◆ **TASK REQUIREMENTS**
Copy nothing from the entries below except the lines from the one containing "((97 <=? c) && (c <=? 122))" through the one containing "Definition _optional_incarnation_token (value", and copy those exactly.

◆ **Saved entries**
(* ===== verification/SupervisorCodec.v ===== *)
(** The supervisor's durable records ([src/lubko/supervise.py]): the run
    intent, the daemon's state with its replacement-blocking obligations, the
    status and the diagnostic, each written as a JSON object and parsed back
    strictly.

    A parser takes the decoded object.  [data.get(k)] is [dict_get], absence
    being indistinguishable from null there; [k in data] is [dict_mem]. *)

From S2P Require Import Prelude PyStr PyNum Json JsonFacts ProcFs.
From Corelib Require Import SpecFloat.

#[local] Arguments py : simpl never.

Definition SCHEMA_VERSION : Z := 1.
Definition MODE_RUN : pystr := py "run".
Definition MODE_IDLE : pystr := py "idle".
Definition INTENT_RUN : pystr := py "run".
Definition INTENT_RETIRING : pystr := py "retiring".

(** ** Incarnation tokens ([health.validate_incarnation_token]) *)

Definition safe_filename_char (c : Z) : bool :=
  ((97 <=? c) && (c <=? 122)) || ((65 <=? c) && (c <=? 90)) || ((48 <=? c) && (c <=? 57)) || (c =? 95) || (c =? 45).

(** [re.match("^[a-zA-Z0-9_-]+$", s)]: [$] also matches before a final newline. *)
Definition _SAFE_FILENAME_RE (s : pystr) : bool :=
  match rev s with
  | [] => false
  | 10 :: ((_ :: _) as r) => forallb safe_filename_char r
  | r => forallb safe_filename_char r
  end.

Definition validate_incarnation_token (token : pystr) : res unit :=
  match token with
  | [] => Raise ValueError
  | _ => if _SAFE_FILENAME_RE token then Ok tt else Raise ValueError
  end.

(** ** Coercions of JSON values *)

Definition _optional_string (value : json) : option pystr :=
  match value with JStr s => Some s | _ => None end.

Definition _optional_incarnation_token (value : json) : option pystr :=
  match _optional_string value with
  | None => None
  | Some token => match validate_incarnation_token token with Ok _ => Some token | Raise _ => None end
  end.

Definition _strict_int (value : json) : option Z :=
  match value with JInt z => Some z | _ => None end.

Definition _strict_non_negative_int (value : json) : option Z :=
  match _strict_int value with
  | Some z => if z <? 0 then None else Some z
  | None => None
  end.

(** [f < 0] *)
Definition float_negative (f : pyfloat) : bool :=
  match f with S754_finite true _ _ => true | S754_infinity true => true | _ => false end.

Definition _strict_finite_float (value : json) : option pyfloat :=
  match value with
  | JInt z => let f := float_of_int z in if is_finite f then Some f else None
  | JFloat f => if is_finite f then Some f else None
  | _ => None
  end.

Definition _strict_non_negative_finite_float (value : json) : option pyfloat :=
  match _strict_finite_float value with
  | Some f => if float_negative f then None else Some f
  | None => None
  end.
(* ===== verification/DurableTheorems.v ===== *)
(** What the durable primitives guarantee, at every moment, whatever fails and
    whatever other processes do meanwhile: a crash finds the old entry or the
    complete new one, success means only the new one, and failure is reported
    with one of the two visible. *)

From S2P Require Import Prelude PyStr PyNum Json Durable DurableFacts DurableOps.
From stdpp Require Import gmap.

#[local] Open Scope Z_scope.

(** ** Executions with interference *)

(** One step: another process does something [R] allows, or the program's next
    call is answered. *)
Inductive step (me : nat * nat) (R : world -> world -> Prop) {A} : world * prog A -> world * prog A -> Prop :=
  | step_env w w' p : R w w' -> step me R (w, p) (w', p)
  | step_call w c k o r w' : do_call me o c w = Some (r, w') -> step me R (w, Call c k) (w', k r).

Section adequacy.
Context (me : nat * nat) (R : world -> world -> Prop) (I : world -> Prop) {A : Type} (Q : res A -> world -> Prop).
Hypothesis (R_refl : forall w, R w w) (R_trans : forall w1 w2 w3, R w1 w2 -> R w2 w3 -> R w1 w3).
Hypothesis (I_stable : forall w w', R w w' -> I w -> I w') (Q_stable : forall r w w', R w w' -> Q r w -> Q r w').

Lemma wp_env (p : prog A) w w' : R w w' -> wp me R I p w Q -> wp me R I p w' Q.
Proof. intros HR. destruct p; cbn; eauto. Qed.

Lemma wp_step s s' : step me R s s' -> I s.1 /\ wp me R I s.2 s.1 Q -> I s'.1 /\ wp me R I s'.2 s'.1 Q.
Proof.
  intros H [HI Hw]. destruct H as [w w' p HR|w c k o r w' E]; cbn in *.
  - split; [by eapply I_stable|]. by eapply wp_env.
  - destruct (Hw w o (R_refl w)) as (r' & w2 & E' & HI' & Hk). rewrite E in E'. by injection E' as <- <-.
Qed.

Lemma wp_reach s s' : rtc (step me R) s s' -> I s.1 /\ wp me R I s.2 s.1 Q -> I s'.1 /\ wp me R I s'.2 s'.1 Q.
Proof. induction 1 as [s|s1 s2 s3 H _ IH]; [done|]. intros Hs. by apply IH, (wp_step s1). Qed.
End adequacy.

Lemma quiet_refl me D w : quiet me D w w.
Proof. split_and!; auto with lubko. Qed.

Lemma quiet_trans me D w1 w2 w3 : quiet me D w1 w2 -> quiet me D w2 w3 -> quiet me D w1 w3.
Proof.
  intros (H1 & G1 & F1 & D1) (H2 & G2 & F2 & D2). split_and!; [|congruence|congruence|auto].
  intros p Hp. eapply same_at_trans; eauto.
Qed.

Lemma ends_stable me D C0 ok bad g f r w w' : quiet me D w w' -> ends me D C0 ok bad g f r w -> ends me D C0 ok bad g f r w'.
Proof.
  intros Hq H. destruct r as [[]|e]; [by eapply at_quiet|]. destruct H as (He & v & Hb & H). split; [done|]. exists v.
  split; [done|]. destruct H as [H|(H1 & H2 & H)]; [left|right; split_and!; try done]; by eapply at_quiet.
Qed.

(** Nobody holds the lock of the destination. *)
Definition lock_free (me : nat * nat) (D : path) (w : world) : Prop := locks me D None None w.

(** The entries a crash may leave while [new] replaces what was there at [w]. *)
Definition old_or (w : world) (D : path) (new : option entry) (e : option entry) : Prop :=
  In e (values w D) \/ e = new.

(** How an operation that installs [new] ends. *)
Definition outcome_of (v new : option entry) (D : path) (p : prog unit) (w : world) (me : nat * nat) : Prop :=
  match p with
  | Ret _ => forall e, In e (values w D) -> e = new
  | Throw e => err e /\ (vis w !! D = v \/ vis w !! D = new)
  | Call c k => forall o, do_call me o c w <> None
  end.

◆ **RESPONSE**
  ((97 <=? c) && (c <=? 122)) || ((65 <=? c) && (c <=? 90)) || ((48 <=? c) && (c <=? 57)) || (c =? 95) || (c =? 45).

(** [re.match("^[a-zA-Z0-9_-]+$", s)]: [$] also matches before a final newline. *)
Definition _SAFE_FILENAME_RE (s : pystr) : bool :=
  match rev s with
  | [] => false
  | 10 :: ((_ :: _) as r) => forallb safe_filename_char r
  | r => forallb safe_filename_char r
  end.

Definition validate_incarnation_token (token : pystr) : res unit :=
  match token with
  | [] => Raise ValueError
  | _ => if _SAFE_FILENAME_RE token then Ok tt else Raise ValueError
  end.

(** ** Coercions of JSON values *)

Definition _optional_string (value : json) : option pystr :=
  match value with JStr s => Some s | _ => None end.

Definition _optional_incarnation_token (value : json) : option pystr :=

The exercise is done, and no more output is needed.